In this paper, we introduce a new family of continuous distributions that is called the modified Kies family of distributions. The main mathematical properties of the new family are derived. A special case of the new family has been considered in more detail; namely, the two parameters modified Kies exponential distribution with bathtub shape, decreasing and increasing failure rate function. The importance of the new distribution comes from its ability in modeling positively and negatively skewed real data over some generalized distributions with more than two parameters. The shape behavior of the hazard rate and the mean residual life functions of the modified Kies exponential distribution are discussed. We use the method of maximum likelihood to estimate the distribution parameters based on complete and type-II censored samples. The approximate confidence intervals are also obtained under the two schemes.
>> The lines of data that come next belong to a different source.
(** A result above the exact value is a normal float above the least
    exponent: rounding up needs a bit to round. *)
Lemma bra_up_normal (M m : positive) (E e : Z) :
  -1074 <= E -> E <= fexp prec emax (Zpos (digits2_pos M) + E) ->
  binary_round_aux prec emax false (Zpos M) E loc_Exact = S754_finite false m e ->
  grid_val (Zpos M) E < grid_val (Zpos m) e ->
  -1074 < e /\ 2 ^ 52 <= Zpos m.
Proof.
  intros HE1 HE Hfin Hlt. pose proof grid_eq as HU.
  destruct (bra_value false M E ltac:(lia) HE)
    as [q [r [m2 [P [K [HP [HK [HPK [HP0 [HK0 [HM [Hr [Hq [Hq52 [Hm2 Hres]]]]]]]]]]]]]]].
  set (e1 := fexp prec emax (Zpos (digits2_pos M) + E)) in *.
  destruct Hres as [[_ Hzero] | [Hpos [m' [e3 [Hval [He3 [Hnorm Hbra]]]]]]];
    [congruence |].
  rewrite Hfin in Hbra.
  destruct (e3 <=? 971); [| discriminate Hbra].
  injection Hbra as -> ->.
  rewrite Hval, HM in Hlt.
  assert (Hup : m2 = q + 1 /\ P <= 2 * r) by (destruct Hm2 as [-> | H]; [nia | exact H]).
  destruct Hup as [_ Hhalf].
  assert (Hshift : E < e1).
  { destruct (Z.eq_dec e1 E) as [Heq | Hne]; [| lia].
    rewrite Heq, Z.sub_diag in HP. change (2 ^ 0) with 1 in HP. lia. }
  split; [lia | apply Hnorm; lia].
Qed.

(** The product of a normal float above the least exponent with a factor
    of at most [1 - 2^-53] rounds strictly below that float. *)
Lemma bra_lt_normal (M mx : positive) (E ex : Z) :
  - grid <= E -> E <= fexp prec emax (Zpos (digits2_pos M) + E) ->
  bounded prec emax mx ex = true ->
  2 ^ 52 <= Zpos mx -> -1074 < ex ->
  grid_val (Zpos M) E + Zpos mx * 2 ^ (ex - 53 + grid) <= grid_val (Zpos mx) ex ->
  binary_round_aux prec emax false (Zpos M) E loc_Exact = S754_zero false
  \/ exists m e,
       binary_round_aux prec emax false (Zpos M) E loc_Exact = S754_finite false m e
       /\ grid_val (Zpos m) e < grid_val (Zpos mx) ex.
Proof.
  intros HEU HE Hb Hmx Hex Hhyp. pose proof grid_eq as HU.
  pose proof (bounded_facts mx ex Hb) as [Hexr [Hmx53 _]].
  destruct (bra_value false M E HEU HE)
    as [q [r [m2 [P [K [HP [HK [HPK [HP0 [HK0 [HM [Hr [Hq [Hq52 [Hm2 Hres]]]]]]]]]]]]]]].
  set (e1 := fexp prec emax (Zpos (digits2_pos M) + E)) in *.
  assert (He1 : e1 = Z.max (Zpos (digits2_pos M) + E - 53) (-1074))
    by (unfold e1; now rewrite fexp_eq).
  pose proof (pow2_pos (ex - 53 + grid) ltac:(lia)) as HH0.
  set (H := 2 ^ (ex - 53 + grid)) in *.
  assert (HX : grid_val (Zpos mx) ex = Zpos mx * (2 ^ 53 * H)).
  { unfold grid_val, H. rewrite <- Z.pow_add_r by lia. do 2 f_equal. lia. }
  assert (Hval2 : 2 * (m2 * P * K) < 2 * grid_val (Zpos mx) ex).
  { destruct Hm2 as [-> | [-> Hhalf]]; [nia |].
    destruct (Z.eq_dec (Zpos mx) (2 ^ 52)) as [Hmin | Hbig].
    - (* the float is a power of two: the product lies one binade lower *)
      assert (Hd : Zpos (digits2_pos M) + E <= 52 + ex).
      { apply digits_le_of_val_lt; try lia.
        replace (52 + ex + grid) with (52 + 53 + (ex - 53 + grid)) by lia.
        rewrite Z.pow_add_r by lia. fold H.
        rewrite HX in Hhyp. rewrite Hmin in Hhyp.
        change (2 ^ (52 + 53)) with (2 ^ 52 * 2 ^ 53). nia. }
      assert (HPK' : P * K <= 2 ^ 52 * H).
      { rewrite HPK. unfold H. rewrite <- Z.pow_add_r by lia. apply pow2_le. lia. }
      rewrite HX in Hhyp |- *. rewrite Hmin in Hhyp |- *. nia.
    - assert (Hd : Zpos (digits2_pos M) + E <= 53 + ex).
      { apply digits_le_of_val_lt; try lia.
        replace (53 + ex + grid) with (53 + 53 + (ex - 53 + grid)) by lia.
        rewrite Z.pow_add_r by lia. fold H.
        change (2 ^ (53 + 53)) with (2 ^ 53 * 2 ^ 53). nia. }
      assert (HPK' : P * K <= 2 ^ 53 * H).
      { rewrite HPK. unfold H. rewrite <- Z.pow_add_r by lia. apply pow2_le. lia. }
      nia. }
  destruct Hres as [[_ Hzero] | [Hpos [m [e3 [Hval [He3 [_ Hbra]]]]]]].
  - now left.
  - right. exists m, e3.
    assert (Hno : e3 <= 971).
    { destruct He3 as [-> | [-> Hcarry]].
      - assert (Zpos (digits2_pos M) + E <= 53 + ex); [| lia].
        apply digits_le_of_val_lt; try lia.
        replace (53 + ex + grid) with (53 + 53 + (ex - 53 + grid)) by lia.
        rewrite Z.pow_add_r by lia. fold H.
        change (2 ^ (53 + 53)) with (2 ^ 53 * 2 ^ 53). nia.
      - destruct (Z.le_gt_cases (e1 + 1) 971) as [| Hgt]; [assumption | exfalso].
        assert (Hd : Zpos (digits2_pos M) + E <= 53 + ex).
        { apply digits_le_of_val_lt; try lia.
          replace (53 + ex + grid) with (53 + 53 + (ex - 53 + grid)) by lia.
          rewrite Z.pow_add_r by lia. fold H.
          change (2 ^ (53 + 53)) with (2 ^ 53 * 2 ^ 53). nia. }
        assert (Heq : e1 = ex) by lia.
        assert (HPKeq : P * K = 2 ^ 53 * H).
        { rewrite HPK, Heq. unfold H. rewrite <- Z.pow_add_r by lia. f_equal. lia. }
        rewrite Hcarry, HX in Hval2. nia. }
    apply Z.leb_le in Hno. rewrite Hno in Hbra.
    split; [exact Hbra |]. rewrite Hval. lia.
Qed.

Lemma iter_xO_val (d m : positive) :
  Zpos (Pos.iter xO m d) = Zpos m * 2 ^ Zpos d.
Proof.
  induction d as [| d IH] using Pos.peano_ind.
  - simpl. lia.
  - rewrite Pos.iter_succ, Pos2Z.inj_xO, IH, Pos2Z.inj_succ, Z.pow_succ_r by lia.
    ring.
Qed.

Lemma iter_xO_digits (d m : positive) :
  Zpos (digits2_pos (Pos.iter xO m d)) = Zpos (digits2_pos m) + Zpos d.
Proof.
  induction d as [| d IH] using Pos.peano_ind.
  - simpl. lia.
  - rewrite Pos.iter_succ. cbn [digits2_pos]. rewrite Pos2Z.inj_succ, IH. lia.
Qed.

(** Aligning a mantissa to a lower exponent keeps the value. *)
Lemma shl_align_spec (m : positive) (e e' : Z) :
  e' <= e ->
  exists m', shl_align m e e' = (m', e')
             /\ Zpos m' = Zpos m * 2 ^ (e - e')
             /\ Zpos (digits2_pos m') = Zpos (digits2_pos m) + (e - e').
Proof.
  intros Hle. unfold shl_align.
  destruct (e' - e) as [| d | d] eqn:Hd; try lia.
  - assert (e' = e) by lia. subst e'. exists m.
    rewrite Z.sub_diag. change (2 ^ 0) with 1. repeat split; lia.
  - exists (Pos.iter xO m d).
    replace (e - e') with (Zpos d) by lia.
    repeat split; [apply iter_xO_val | apply iter_xO_digits].
Qed.

Lemma shl_align_above (m : positive) (e e' : Z) :
  e <= e' -> shl_align m e e' = (m, e).
Proof.
  intros Hle. unfold shl_align. destruct (e' - e) as [| d | d] eqn:Hd; try lia; reflexivity.
Qed.

(** [binary_round] is the rounding of a pair that is aligned to its
    rounding position. *)
Lemma binary_round_spec (s : bool) (M : positive) (E : Z) :
  -1074 <= E ->
  exists M' E',
    binary_round prec emax s M E
    = binary_round_aux prec emax s (Zpos M') E' loc_Exact
    /\ grid_val (Zpos M') E' = grid_val (Zpos M) E
    /\ -1074 <= E'
    /\ E' <= fexp prec emax (Zpos (digits2_pos M') + E').
Proof.
  intros HE. unfold binary_round. pose proof grid_eq as HU.
  set (t := fexp prec emax (Zpos (digits2_pos M) + E)).
  assert (Ht : -1074 <= t) by (unfold t; rewrite fexp_eq; lia).
  destruct (Z.le_gt_cases E t) as [Hle | Hgt].
  - rewrite shl_align_above by exact Hle. exists M, E.
    repeat split; [lia | exact Hle].
  - destruct (shl_align_spec M E t ltac:(lia)) as [M' [Hal [Hval Hdig]]].
    rewrite Hal. exists M', t. split; [reflexivity |]. split.
    + unfold grid_val. rewrite Hval, <- Z.mul_assoc, <- Z.pow_add_r by lia.
      do 2 f_equal. lia.
    + split; [exact Ht |]. rewrite Hdig.
      replace (Zpos (digits2_pos M) + (E - t) + t) with (Zpos (digits2_pos M) + E) by lia.
      fold t. lia.
Qed.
A simulation study is conducted and two real data sets from the engineering field are analyzed to show the flexibility of the new distribution in modeling real life data.

Suggested Citation

  • Abdulhakim A. Al-Babtain & Mohammed K. Shakhatreh & Mazen Nassar & Ahmed Z. Afify, 2020. "A New Modified Kies Family: Properties, Estimation Under Complete and Type-II Censored Samples, and Engineering Applications," Mathematics, MDPI, vol. 8(8), pages 1-24, August.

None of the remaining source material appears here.